Wahoo Fitness are a growing player in the fitness market, and the compatibility of their devices and apps with third-party hardware and software suggests their profile will continue to grow.
They’ve just launched themselves into the turbo trainer market with the release of the Kickr, a direct-drive trainer that packs in more features than anything else currently available. But, we ask, can it possibly live up to its £949 price tag?
With LeMond, Cycleops and now Elite all getting in on the action, direct-drive turbos are on the rise again. With them, you get an extremely realistic ride, there’s no chance of rear-wheel slip and there’s a massive level of resistance. The Kickr goes up to over 2,000 watts – more than even Andre Greipel can muster in a sprint!
Looking at the spec, the most exciting thing about the Kickr is its compatibility with a large number of third-party devices. It can connect via both Bluetooth Smart (found on iPhone 4S, 5 and 5S, and the iPad 3) and ANT+, so you can control it from your iPhone, iPad or laptop.
Unfortunately, it’s only compatible with Apple’s mobile devices, but you can control it from a Windows PC if you have an ANT+ dongle.
But the best part is that it’s compatible with a growing number of third-party apps, like KinoMap Trainer and TrainerRoad.
And because it’s open source, developers can continue to make apps for the Kickr without having to pay anything, so more and more should become available.
Packed with features
Structurally, it’s a pretty impressive beast. And beast really is the word. It’s a hefty 21kg, fantastic for stability, but a real pain when it comes to getting it out of the box.
The freehub is Shimano/SRAM 11-speed compatible and comes with both the required spacer for 10-speed and a Shimano 10-speed cassette, so you don’t have to keep moving yours from wheel to trainer. You can also order a Campagnolo 10/11-speed freehub adapter.
Changing cassettes is as simple as on a rear wheel; a lockring remover, wrench and chain whip are all you need.

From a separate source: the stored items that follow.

(* ===== verification/EvmProofs.v ===== *)
(** * A program logic for the EVM interpreter of [Evm], and what every opcode does.

    [here v0 v] says that [v] is a well-formed machine reached from [v0] by work
    that keeps the context, spends gas, moves forward in the code and changes the
    database by steps of [db_prim] only. [wp v0 m Q v] is the weakest
    precondition of a piece [m] of the loop's body, started in [v]. Each primitive
    has its rule, and [vm_auto] applies them; so an opcode takes a line. Jumps,
    sub-calls and CREATE have lemmas of their own. *)

From Stdlib Require Import ZArith Lia Bool.
From stdpp Require Import base gmap sets numbers list relations.
From S2P Require Import Prelude Types EvmWords Evm EvmState.

Local Open Scope Z_scope.

(** ** Well-formed machines *)

Definition log_ok (l : EvmLog) : Prop :=
  addr_ok (log_address l) ∧ Forall word_ok (log_topics l) ∧ Forall byte_ok (log_data l).

Record vm_ok (v : Vm) : Prop := {
  vo_state : db_ok (state v);
  vo_stack : Forall word_ok (stack v);
  vo_depth : Z.of_nat (length (stack v)) ≤ max_stack_depth (config v);
  vo_memory : vec_ok (memory v);
  vo_words : Z.of_nat (length (memory v)) `mod` 32 = 0;
  vo_gas : u64_ok (gas v);
  vo_pc : 0 ≤ pc v;
  vo_code : vec_ok (code v);
  vo_calldata : vec_ok (calldata v);
  vo_output : vec_ok (output v);
  vo_addrs : addr_ok (address v) ∧ addr_ok (caller v) ∧ addr_ok (origin v);
  vo_value : 0 ≤ value v < 2 ^ 128;
  vo_logs : Forall log_ok (logs v);
}.

(** What running code never changes. *)
Record ctx_eq (v v' : Vm) : Prop := {
  ce_config : config v' = config v;
  ce_code : code v' = code v;
  ce_gas_limit : gas_limit v' = gas_limit v;
  ce_caller : caller v' = caller v;
  ce_origin : origin v' = origin v;
  ce_address : address v' = address v;
  ce_value : value v' = value v;
  ce_calldata : calldata v' = calldata v;
  ce_static : static_call v' = static_call v;
}.

#[export] Instance ctx_eq_preorder : PreOrder ctx_eq.
Proof. split; [by split|]. intros v1 v2 v3 [] []. split; congruence. Qed.

Record weak (v v' : Vm) : Prop := {
  wk_ctx : ctx_eq v v';
  wk_gas : gas v' ≤ gas v;
  wk_db : db_steps (state v) (state v');
}.

#[export] Instance weak_preorder : PreOrder weak.
Proof.
  split; [intros v; split; [done|lia|done]|].
  intros v1 v2 v3 [C1 G1 D1] [C2 G2 D2]. split; [by etrans|lia|by etrans].
Qed.

Record here (v0 v : Vm) : Prop := {
  h_ok : vm_ok v;
  h_weak : weak v0 v;
  h_pc : pc v0 ≤ pc v;
}.

Lemma here_refl v : vm_ok v → here v v.
Proof. intros. split; [done|reflexivity|lia]. Qed.

Section logic.
(** What a cut-off sub-call shows of the machine the opcode started in. *)
Context (cut : Vm → Prop).

Definition wp {A} (v0 : Vm) (m : VM A) (Q : A → Vm → Prop) (v : Vm) : Prop :=
  match m v with
  | Next a v' => Q a v'
  | Break v' | Raise _ v' => vm_ok v' ∧ weak v0 v'
  | Panic => True
  | NoFuel => cut v0
  end.

Lemma wp_seq {A B} v0 (m : VM A) (f : A → VM B) Q v :
  wp v0 m (λ a v', wp v0 (f a) Q v') v → wp v0 (m ≫= f) Q v.
Proof. unfold wp, mbind, VM_bind. by destruct (m v). Qed.

Lemma wp_weaken {A} v0 (m : VM A) (Q Q' : A → Vm → Prop) v :
  (∀ a v', Q a v' → Q' a v') → wp v0 m Q v → wp v0 m Q' v.
Proof. intros HQ. unfold wp. destruct (m v); try done. apply HQ. Qed.

Lemma wp_ret {A} v0 (a : A) (Q : A → Vm → Prop) v : Q a v → wp v0 (mret a) Q v.
Proof. done. Qed.

Lemma wp_get v0 (Q : Vm → Vm → Prop) v : Q v v → wp v0 get_vm Q v.
Proof. done. Qed.

Lemma wp_raise {A} v0 e (Q : A → Vm → Prop) v : here v0 v → wp v0 (raise e) Q v.
Proof. intros []. done. Qed.

(** An update of the machine that stays within [here]. *)
Lemma wp_modify v0 f (Q : unit → Vm → Prop) v :
  here v0 (f v) → (∀ v', here v0 v' → v' = f v → Q tt v') → wp v0 (modify f) Q v.
Proof. intros Hh HQ. unfold wp, modify. by apply HQ. Qed.

Lemma wp_panic {A} v0 (o : option A) (Q : A → Vm → Prop) v :
  (∀ a, o = Some a → Q a v) → wp v0 (or_panic o) Q v.
Proof. intros HQ. unfold wp, or_panic. destruct o; auto. Qed.

Lemma wp_use_gas v0 n (Q : unit → Vm → Prop) v :
  here v0 v → 0 ≤ n → (∀ v', here v0 v' → v' = v <| gas := gas v - n |> → Q tt v') → wp v0 (use_gas n) Q v.
Proof.
  intros [Hok Hw Hpc] Hn HQ. unfold wp, use_gas. destruct (Z.ltb_spec (gas v) n).
  - split; [by destruct Hok|by destruct Hw as [[] ? ?]].
  - apply HQ; [|done]. split; [|destruct Hw as [[] ? ?]; split; simpl; [done|lia|done]|done].
    destruct Hok. split; simpl; try done. mach.
Qed.

Lemma wp_push v0 w (Q : unit → Vm → Prop) v :
  here v0 v → word_ok w → (∀ v', here v0 v' → Q tt v') → wp v0 (push w) Q v.
Proof.
  intros [Hok [Hc Hg Hd] Hpc] Hw HQ. unfold wp, push. destruct (Z.leb_spec (max_stack_depth (config v)) (Z.of_nat (length (stack v)))).
  - apply HQ. split; [by destruct Hok|by split; destruct Hc|done].
  - apply HQ. split; [|by split; destruct Hc|done]. destruct Hok. split; simpl; try done; [by constructor|lia].
Qed.

Lemma wp_pop v0 (Q : word → Vm → Prop) v :
  here v0 v → (∀ w v', word_ok w → here v0 v' → Q w v') → wp v0 pop Q v.
Proof.
  intros [Hok [Hc Hg Hd] Hpc] HQ. unfold wp, pop. destruct (stack v) as [|w s] eqn:E.
  - apply HQ; [apply zero_word_ok|]. by split; [|split|].
  - destruct Hok as [? Hs Hdep]. rewrite E in *. apply Forall_cons in Hs as [Hw Hs]. apply HQ; [done|].
    split; [split; simpl in *; try done; lia|by split; destruct Hc|done].
Qed.

Lemma wp_pop_u64 v0 (Q : Z → Vm → Prop) v :
  here v0 v → (∀ n v', u64_ok n → here v0 v' → Q n v') → wp v0 pop_u64 Q v.
Proof. intros Hh HQ. unfold pop_u64. apply wp_seq, wp_pop; [done|]. intros w v' Hw Hv'. apply wp_ret, HQ; [by apply to_u64_bound|done]. Qed.

(** A call of the database that makes steps. *)
Lemma wp_on_state {A} v0 (f : EvmStateDb → A * EvmStateDb) (P : A → Prop) (Q : A → Vm → Prop) v :
  here v0 v → (∀ s, db_ok s → P (f s).1 ∧ db_steps s (f s).2) →
  (∀ a v', P a → here v0 v' → f (state v) = (a, state v') → Q a v') → wp v0 (on_state f) Q v.
Proof.
  intros [Hok [Hc Hg Hd] Hpc] Hf HQ. unfold wp, on_state. destruct (Hf (state v) (vo_state _ Hok)) as [HP Hst].
  destruct (f (state v)) as [a s'] eqn:E. simpl in *. apply HQ; [done| |done].
  split; [|split; [by destruct Hc|done|by etrans]|done].
  pose proof (db_steps_ok _ _ Hst (vo_state _ Hok)). by destruct Hok.
Qed.
End logic.

(** ** Memory *)

Section memory.
Context `{Heap} (cut : Vm → Prop).

Lemma here_memory v0 v m :
  here v0 v → vec_ok m → Z.of_nat (length m) `mod` 32 = 0 → here v0 (v <| memory := m |>).
Proof. intros [[] [[] ? ?] ?] ? ?. done. Qed.

Lemma resize_ok n l : Forall byte_ok l → Forall byte_ok (resize n 0 l).
Proof. intros Hl. apply Forall_resize; [mach|done]. Qed.

Lemma wp_mem_expand v0 off n (Q : unit → Vm → Prop) v :
  here v0 v → (∀ v', here v0 v' → Q tt v') → wp cut v0 (mem_expand off n) Q v.
Proof.
  intros Hh HQ. unfold wp, mem_expand. destruct (n =? 0); [by apply HQ|].
  destruct (_ <? add64 off n); [|by apply HQ].
  set (x := add64 (add64 off n) 31). assert (u64_ok x) as Hx by (apply wrap64_ok).
  assert (mul64 (x `div` 32) 32 = x `div` 32 * 32) as Hm.
  { pose proof (Z.mul_div_le x 32). pose proof (Z.div_pos x 32). apply mul64_small. mach. }
  rewrite Hm. set (k := x `div` 32 * 32). assert (0 ≤ k) by (unfold k; pose proof (Z.div_pos x 32); mach).
  destruct (_ || _) eqn:Ea; [|done]. apply HQ, here_memory; [done| |].
  - pose proof (vo_memory _ (h_ok _ _ Hh)) as [Hb Hl]. split; [by apply resize_ok|]. rewrite length_resize, Z2Nat.id by done.
    apply orb_true_iff in Ea as [?%Z.leb_le|Hk]; [lia|]. destruct (Z.lt_ge_cases k (2 ^ 63)) as [|Hge]; [done|].
    by rewrite (alloc_limit k Hge) in Hk.
  - rewrite length_resize, Z2Nat.id by done. unfold k. apply Z.mod_mul. lia.
Qed.

Lemma add64_range off n k :
  u64_ok off → u64_ok n → off ≤ add64 off n → add64 off n ≤ k → add64 off n = off + n ∧ off + n ≤ k.
Proof.
  intros Ho Hn Hle Hk. unfold add64, wrap64 in *. destruct (Z.lt_ge_cases (off + n) (2 ^ 64)) as [Hlt|Hge].
  - rewrite Z.mod_small in * by mach. lia.
  - rewrite <-(Z.mod_unique (off + n) (2 ^ 64) 1 (off + n - 2 ^ 64)) in * by mach. mach.
Qed.
(* ===== verification/RedbManager.v ===== *)
(** * The manager of databases ([src/src/blockchain/redb_adapter.rs], [mod manager]).

    A handle of a database is shared: cloning it copies [Arc]s. So handles live in
    a list, and the manager keeps for each name the number of one. Dropping a clone
    does what [close] does ([Drop for IonafsDatabaseFile]), and dropping a manager
    what [close_all] does. [Spec] is what a client may rely on: an array of bytes
    for each name, and the open handle of each name. [redb_is_flat_file] shows that
    every sequence of requests gets the replies of [Spec]. *)

From Stdlib Require Import ZArith Lia Bool.
From stdpp Require Import base gmap sets numbers strings list.
From S2P Require Import Prelude Types Redb.

Local Open Scope Z_scope.

Definition string_key (s : string) : list Z := (λ c, Z.of_N (Ascii.N_of_ascii c)) <$> String.list_ascii_of_string s.

Lemma string_key_inj s t : string_key s = string_key t → s = t.
Proof.
  intros Heq. apply (list_fmap_eq_inj _) in Heq.
  - by rewrite <-(String.string_of_list_ascii_of_string s), <-(String.string_of_list_ascii_of_string t), Heq.
  - intros c c' Hc%N2Z.inj. by rewrite <-(Ascii.ascii_N_embedding c), <-(Ascii.ascii_N_embedding c'), Hc.
Qed.

#[export] Instance string_keyord : KeyOrd string := keyord_via string_key string_key_inj.

(** ** The manager *)

Record RedbManager := mkRedbManager {
  mgr_config : RedbAdapterConfig;
  databases : gmap string nat;
  mgr_metrics : RedbAdapterMetrics;
}.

Next you need to move the slide adjuster to make the trainer the correct height for your wheel size (no riser is needed for the front wheel as the adjuster moves the Kickr to the correct height).
Manoeuvre your frame onto the trainer, tighten the supplied quick release, plug in the trainer and all that’s left is to pair it with your phone. To do this, just download the free Wahoo Utilities app that finds and pairs the Kickr and any other accessories, like the HR belt or the speed/cadence sensor.
For a free app, Wahoo Fitness has some great features. One of the best is on the screen that lets you control the trainer directly, where you can set wattage for the trainer to stick to and it’ll keep you riding there, no matter the cadence.
For example, if you choose 200w, you’ll be pushing 200w whether pedalling at 65rpm or 110rpm, making it extremely useful if you’re planning on riding intervals – and making it far more difficult to slack off. It measures power, too, and tracked consistently and accurately when tested in conjunction with both the Quarq Riken and Garmin’s Vectors.
You can also upload training data direct from the Kickr to online training software like Training Peaks, and other websites such as Strava or Garmin Connect. In fact, you can set up the app to auto-upload to your chosen website when your ride finishes.
Make no mistake about it, even though the Kickr is offered through the Apple store as an iPhone/iPad accessory, there’s nothing gimmicky about this trainer.
The ride quality is exceptional, resistance is smooth and changes in riding style are compensated for extremely well. By this, we mean that if you’ve got the resistance set to a certain level, you can go from spinning in the saddle to climbing out of the saddle and the resistance adjusts quickly and seamlessly.
Noise-wise it’s excellent too. Although not dead quiet, it’s low enough that you won’t have that old turbo problem of not being able to hear yourself think above the din.
There are no stability issues either; the trainer’s weight keeps it rooted to the floor, even when you’re out of the saddle sprinting as hard as you can. That’s very reassuring, meaning you’re never reluctant to ramp up the resistance without fear of not staying upright.
There is, however, one big issue – the price. At £949, it’s exorbitant to say the least and, for many triathletes, probably costs well over half that of their actual bike.
Plus, when you consider that all the accessories are extra, and you need a computer or iPhone to operate it, it looks less like a training tool and more like a luxury.
If you’re lucky enough to have a spare grand to spend on a turbo, the Kickr is a no-brainer. But if, like most of us, you have a more realistic budget, it’ll remain a pipe dream.